Here I describe a systematic process for the formulation of a-priori functional effects groupings for use in BDEF experiments, illustrated with a worked example. It builds upon the work of Roscher et al. (2004) and the use of functional diversity measures (e.g. Petchey & Gaston 2002) to produce a scheme that allows for both rigorous hypothesis testing and continuous trait based approaches to explain function (e.g. Dìaz et al. 2007b). In this method the functions of interest and the species pool are defined, appropriate species traits are selected for measurement and a dendrogram of species is constructed, segregated by cluster analysis. The species groups returned by the dendrogram should show similar within-group relationships to the chosen functions, thus allowing for clear and testable predictions for the effect that they have on ecosystem function. A forerunner to our approach is that employed in the Jena experiment, a long-term field study that used customised functional groups to predict the role of functional diversity in a grassland with respect to a wide range of ecosystem functions, properties and services (Roscher, 2004). Their clustering method for various reasons, (including the double weighting of the nitrogen fixation trait), produced groupings that closely align with the GFL classification. Such approaches have also often used morphological traits, such as plant height and leaf size, but lack a clear hypothesised link to most ecosystem functions.

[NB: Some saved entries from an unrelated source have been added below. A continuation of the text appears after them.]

Record BudgetDecision := {
  b_action : string;
  b_over : bool;
  b_state : option string;
  b_pct : Q;
  b_spend : Q;
  b_monthly : Q;
  b_scope : BScope;
  b_scope_key : string;
}.

Definition DEFAULT_THRESHOLDS : list Q := [5 # 10; 8 # 10; 1%Q].

Definition member_budget_key (org user : string) : string := "member:" +:+ org +:+ ":" +:+ user.

Definition intended_state (action : string) (over : bool) : option string :=
  if negb over then None
  else if action ≡? "downgrade" then Some "downgraded"
  else if action ≡? "reject" then Some "rejected"
  else Some "over".

(** ** Alerts *)

(** One [budget:threshold] audit row. *)
Record Audit := { au_scope : string; au_period : string; au_threshold : Q }.

(** The alerts table and the audit log. *)
Record AlertStore := { fired : list (string * string * Q); audits : list Audit }.

(** The callers a decision is made for. *)
Record Caller := { cl_org : option string; cl_team : option string; cl_user : option string }.

#[export] Instance Caller_eq_dec : EqDecision Caller.
Proof. solve_decision. Defined.

Section budgets.
(** [auth.get_budget], [Err] when it raises. *)
Context (get_budget : string → res unit (option BudgetRow)).
(** [current_month_spend] over the scope's rows; the outer [None] is "no trace engine". *)
Context (month_spend : option (BScope → string → string → res unit Q)).
(** Whether the alert insert, and then the audit write, of a threshold go through. *)
Context (alert_ok audit_ok : Q → bool).

(** [period:scope:threshold] rows are unique: the insert reports whether it was new. *)
Definition alert_known (s : AlertStore) (k p : string) (t : Q) : bool :=
  existsb (λ x, (x.1.1 ≡? k) && (x.1.2 ≡? p) && Qeq_bool x.2 t) (fired s).

(** The body of the threshold loop: [budget_alert_fire_once], then the audit row. *)
Definition fire_one (s : AlertStore) (k p : string) (t : Q) : AlertStore :=
  if negb (alert_ok t) then s
  else if alert_known s k p t then s
  else {| fired := (k, p, t) :: fired s;
          audits := if audit_ok t
                    then {| au_scope := k; au_period := p; au_threshold := t |} :: audits s
                    else audits s |}.

Fixpoint fire_sorted (s : AlertStore) (k p : string) (pct : Q) (ts : list Q) : AlertStore :=
  match ts with
  | [] => s
  | t :: ts => if Qltb pct t then s else fire_sorted (fire_one s k p t) k p pct ts
  end.

(** [_fire_thresholds] *)
Definition fire_thresholds (s : AlertStore) (k p : string) (pct : Q) (ts : list Q) : AlertStore :=
  fire_sorted s k p pct (sort_by Qleb ts).

(** [_resolve_config]: the most specific stored row. *)
Definition resolve_config (org : string) (team user : option string)
    : res unit (option (BudgetRow * BScope * string)) :=
  let tagged (o : option BudgetRow) sc k := (λ r, (r, sc, k)) <$> o in
  let from_org := try! r := get_budget org in Ok (tagged r SOrg org) in
  let from_team :=
    match team with
    | Some t => if t ≡? "" then from_org
                else try! r := get_budget t in
                     match r with Some _ => Ok (tagged r STeam t) | None => from_org end
    | None => from_org
    end in
  match user with
  | Some u => if u ≡? "" then from_team
              else let k := member_budget_key org u in
                   try! r := get_budget k in
                   match r with Some _ => Ok (tagged r SMember k) | None => from_team end
  | None => from_team
  end.

Definition or_zero_q (o : option Q) : Q := match o with Some q => q | None => 0%Q end.

(** [_compute] *)
Definition compute (s : AlertStore) (org : string) (team user : option string) (period : string)
    : res unit (option BudgetDecision * AlertStore) :=
  try! cfg := resolve_config org team user in
  match cfg with
  | None => Ok (None, s)
  | Some (row, sc, key) =>
      let m := or_zero_q (monthly row) in
      if Qleb m 0 then Ok (None, s)
      else match month_spend with
      | None => Ok (None, s)
      | Some spend_of =>
          try! spend := spend_of sc key period in
          let pct := (spend / m)%Q in
          let ts := match row_thresholds row with [] => DEFAULT_THRESHOLDS | l => l end in
          let action := match row_action row with
                        | Some a => if a ≡? "" then "observe" else a
                        | None => "observe"
                        end in
          let over := Qleb 1 pct in
          Ok (Some {| b_action := action; b_over := over; b_state := intended_state action over;
                      b_pct := pct; b_spend := spend; b_monthly := m; b_scope := sc;
                      b_scope_key := key |},
              fire_thresholds s key period pct ts)
      end
  end.

(** ** The cached decision *)

Record Enforcer := {
  ttl : Q;
  decisions : list (Caller * (Q * option BudgetDecision));
  alerts : AlertStore;
}.

(** [decide], at time [now] in the calendar month [period]. *)
Definition decide_budget (e : Enforcer) (c : Caller) (now : Q) (period : string)
    : option BudgetDecision * Enforcer :=
  match cl_org c with
  | None => (None, e)
  | Some org =>
      if org ≡? "" then (None, e)
      else
        let fresh :=
          match compute (alerts e) org (cl_team c) (cl_user c) period with
          | Ok r => r
          | Err _ => (None, alerts e)
          end in
        let miss := (fresh.1, {| ttl := ttl e;
                                 decisions := dset (decisions e) c ((now + ttl e)%Q, fresh.1);
                                 alerts := fresh.2 |}) in
        match dget (decisions e) c with
        | Some (until, d) => if Qltb now until then (d, e) else miss
        | None => miss
        end
  end.

(** ** Facts *)

(** What a fresh decision says: it is made on the most specific row stored for the
    caller — the member's, else the team's, else the organization's — with a positive
    budget, and it is over exactly when the scope's spend has reached that budget. *)
Theorem compute_exact s org team user period d s' :
  compute s org team user period = Ok (Some d, s') →
  ∃ row spend_of, get_budget (b_scope_key d) = Ok (Some row) ∧
    month_spend = Some spend_of ∧ spend_of (b_scope d) (b_scope_key d) period = Ok (b_spend d) ∧
    (0 < b_monthly d)%Q ∧ monthly row = Some (b_monthly d) ∧
    (b_over d = true ↔ (b_monthly d <= b_spend d)%Q) ∧
    (b_state d = None ↔ (b_spend d < b_monthly d)%Q) ∧
    match b_scope d with
    | SMember => ∃ u, user = Some u ∧ b_scope_key d = member_budget_key org u
    | STeam => team = Some (b_scope_key d) ∧
               ∀ u, user = Some u → u ≠ "" → get_budget (member_budget_key org u) = Ok None
    | SOrg => b_scope_key d = org ∧
              (∀ u, user = Some u → u ≠ "" → get_budget (member_budget_key org u) = Ok None) ∧
              (∀ t, team = Some t → t ≠ "" → get_budget t = Ok None)
    end.
Proof.
  unfold compute. intros ([[[row sc] key]|] & Hcfg & H)%res_bind_ok; [|done].
  destruct (Qleb (or_zero_q (monthly row)) 0) eqn:Em; [done|]. q_to_prop.
  destruct month_spend as [spend_of|]; [|done].
  apply res_bind_ok in H as (spend & Hspend & [= <- <-]). cbn.
  assert (∀ a b : Q, (0 < b)%Q → Qleb 1 (a / b) = true ↔ (b <= a)%Q) as Hover.
  { intros a b Hb. rewrite Qleb_true. split; intros H.
    - apply (Qmult_le_r _ _ b) in H; [|done]. unfold Qdiv in H.
      rewrite <- Qmult_assoc, (Qmult_comm (/ b)), Qmult_inv_r in H by lra. lra.
    - apply (Qmult_le_r _ _ b); [done|]. unfold Qdiv.
      rewrite <- Qmult_assoc, (Qmult_comm (/ b)), Qmult_inv_r by lra. lra. }
  pose proof (Hover spend (or_zero_q (monthly row)) Em) as Ho.
  assert (∃ m, monthly row = Some m) as [m Hm].
  { destruct (monthly row); [eauto|]. cbn in Em. lra. }
  exists row, spend_of.
  assert (get_budget key = Ok (Some row) ∧ match sc with
    | SMember => ∃ u, user = Some u ∧ key = member_budget_key org u
    | STeam => team = Some key ∧
               ∀ u, user = Some u → u ≠ "" → get_budget (member_budget_key org u) = Ok None
    | SOrg => key = org ∧
              (∀ u, user = Some u → u ≠ "" → get_budget (member_budget_key org u) = Ok None) ∧
              (∀ t, team = Some t → t ≠ "" → get_budget t = Ok None)
    end) as [Hrow Hsc].
  { clear -Hcfg. unfold resolve_config in Hcfg.
    repeat first
      [ progress simplify_eq/=
      | match goal with
        | H : res_bind _ _ = Ok _ |- _ => apply res_bind_ok in H as (? & ? & ?)
        | H : context [bool_decide ?P] |- _ => destruct (bool_decide_reflect P)
        | H : match ?x with _ => _ end = Ok _ |- _ => destruct x eqn:?
        | H : _ <$> ?o = Some _ |- _ => destruct o eqn:?
        end ]; naive_solver. }
  split; [done|]. split; [done|]. split; [done|]. split; [done|]. rewrite Hm in *. cbn in *.
  split; [done|]. split; [done|]. split; [|done].
  unfold intended_state. destruct (Qleb 1 (spend / m)) eqn:E; cbn.
  - pose proof (proj1 Ho eq_refl). split; [repeat case_match; done|]. intros. lra.
  - split; [|done]. intros _. apply Qnot_le_lt. intros Hle%Ho. congruence.
Qed.
End budgets.

(** ** Runs *)

(** The outside world at one request: the stored rows, the spend, and which alert writes
    go through. *)
Record World := {
  w_budget : string → res unit (option BudgetRow);
  w_spend : option (BScope → string → string → res unit Q);
  w_alert : Q → bool;
  w_audit : Q → bool;
  w_caller : Caller;
  w_now : Q;
  w_period : string;
}.

Definition decide_in (e : Enforcer) (w : World) : option BudgetDecision * Enforcer :=
  decide_budget (w_budget w) (w_spend w) (w_alert w) (w_audit w) e (w_caller w) (w_now w) (w_period w).

(** The enforcer after the requests [ws], oldest first. *)
Definition run_budget (t : Q) (ws : list World) : Enforcer :=
  foldl (λ e w, (decide_in e w).2)
    {| ttl := t; decisions := []; alerts := {| fired := []; audits := [] |} |} ws.

(** A decision computed for this very caller when [w] was served. *)
Definition computed_at (w : World) (c : Caller) (d : option BudgetDecision) : Prop :=
  w_caller w = c ∧ ∃ org s, cl_org c = Some org ∧
    d = match compute (w_budget w) (w_spend w) (w_alert w) (w_audit w) s org (cl_team c) (cl_user c)
                (w_period w) with
        | Ok r => r.1
        | Err _ => None
        end.

Lemma decide_in_spec t e w ws :
  ttl e = t → NoDup (dkeys (decisions e)) →
  (∀ c u d, dget (decisions e) c = Some (u, d) →
     ∃ w', w' ∈ ws ∧ computed_at w' c d ∧ u = (w_now w' + t)%Q) →
  let e' := (decide_in e w).2 in
  ttl e' = t ∧ NoDup (dkeys (decisions e')) ∧
  (∀ c u d, dget (decisions e') c = Some (u, d) →
     ∃ w', w' ∈ ws ++ [w] ∧ computed_at w' c d ∧ u = (w_now w' + t)%Q) ∧
  (∀ d, (decide_in e w).1 = Some d →
     ∃ w', w' ∈ ws ++ [w] ∧ computed_at w' (w_caller w) (Some d) ∧
       (w' = w ∨ (w_now w < w_now w' + t)%Q)).
Proof.
  intros Ht Hnd Hinv. unfold decide_in, decide_budget.
  assert (∀ c u d, dget (decisions e) c = Some (u, d) →
     ∃ w', w' ∈ ws ++ [w] ∧ computed_at w' c d ∧ u = (w_now w' + t)%Q) as Hold.
  { intros c u d Hc. destruct (Hinv c u d Hc) as (w' & Hw & ?). exists w'.
    rewrite elem_of_app. naive_solver. }
  destruct (cl_org (w_caller w)) as [org|] eqn:Eorg; [|by cbn].
  destruct (org ≡? ""); [by cbn|].
  set (fresh := match compute _ _ _ _ _ _ _ _ _ with Ok r => r | Err _ => _ end).
  assert (computed_at w (w_caller w) fresh.1) as Hfresh.
  { split; [done|]. exists org, (alerts e). split; [done|]. unfold fresh. by destruct (compute _ _ _ _ _ _ _ _ _). }
  assert (w ∈ ws ++ [w]) as Hw by (rewrite elem_of_app; right; left).
  set (miss := (fresh.1, _)).
  assert (ttl miss.2 = t ∧ NoDup (dkeys (decisions miss.2)) ∧
    (∀ c u d, dget (decisions miss.2) c = Some (u, d) →
       ∃ w', w' ∈ ws ++ [w] ∧ computed_at w' c d ∧ u = (w_now w' + t)%Q) ∧
    (∀ d, miss.1 = Some d → ∃ w', w' ∈ ws ++ [w] ∧ computed_at w' (w_caller w) (Some d) ∧
       (w' = w ∨ (w_now w < w_now w' + t)%Q))) as Hmiss.
  { unfold miss. cbn. split; [done|]. split; [by apply NoDup_dset|]. split.
    - intros c u d Hc. destruct (decide (c = w_caller w)) as [->|Hne].
      + rewrite dget_dset_eq in Hc. injection Hc as <- <-. exists w. by rewrite Ht.
      + rewrite dget_dset_ne in Hc by done. by apply Hold.
    - intros d Hd. exists w. split; [done|]. rewrite <- Hd. split; [done|by left]. }
  destruct (dget (decisions e) (w_caller w)) as [[u d]|] eqn:Ed; [|exact Hmiss].
  destruct (Qltb (w_now w) u) eqn:Elt; [|exact Hmiss].
  cbn. split; [done|]. split; [done|]. split; [done|]. intros d' ->.
  destruct (Hold _ _ _ Ed) as (w' & Hin & Hc & Hu). exists w'. split; [done|]. split; [done|].
  right. q_to_prop. by rewrite <- Hu.
Qed.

My approach to grouping species has been refined from clustering strategies that originally sought to describe plant life history (Raunkiaer 1934), habitat preferences (Ellenberg et al. 1991) and life history strategies (Grime 1988). I offer this process as a successor to these studies, aiming to group species into the most functionally homogeneous clusters possible, disregarding taxonomic, life history and morphological associations. In doing so I acknowledge that this approach is more suitable for explaining biogeochemical processes than functions based upon co-evolved species interactions (e.g. pollination) or interactions with ecosystem physiognomy (e.g. those involving habitat selection). I illustrate our approach with an example of a field experiment investigating the modification of plant functional diversity on the nitrogen and water cycles of a grassland ecosystem affected by climate change. My example focuses on plant traits and terrestrial ecosystems, but the

process should be applicable to a wide range of systems. I also discuss the pitfalls and advances that such an approach offers, with consideration given to potential problems, such as a lack of empirical evidence for trait-function linkages.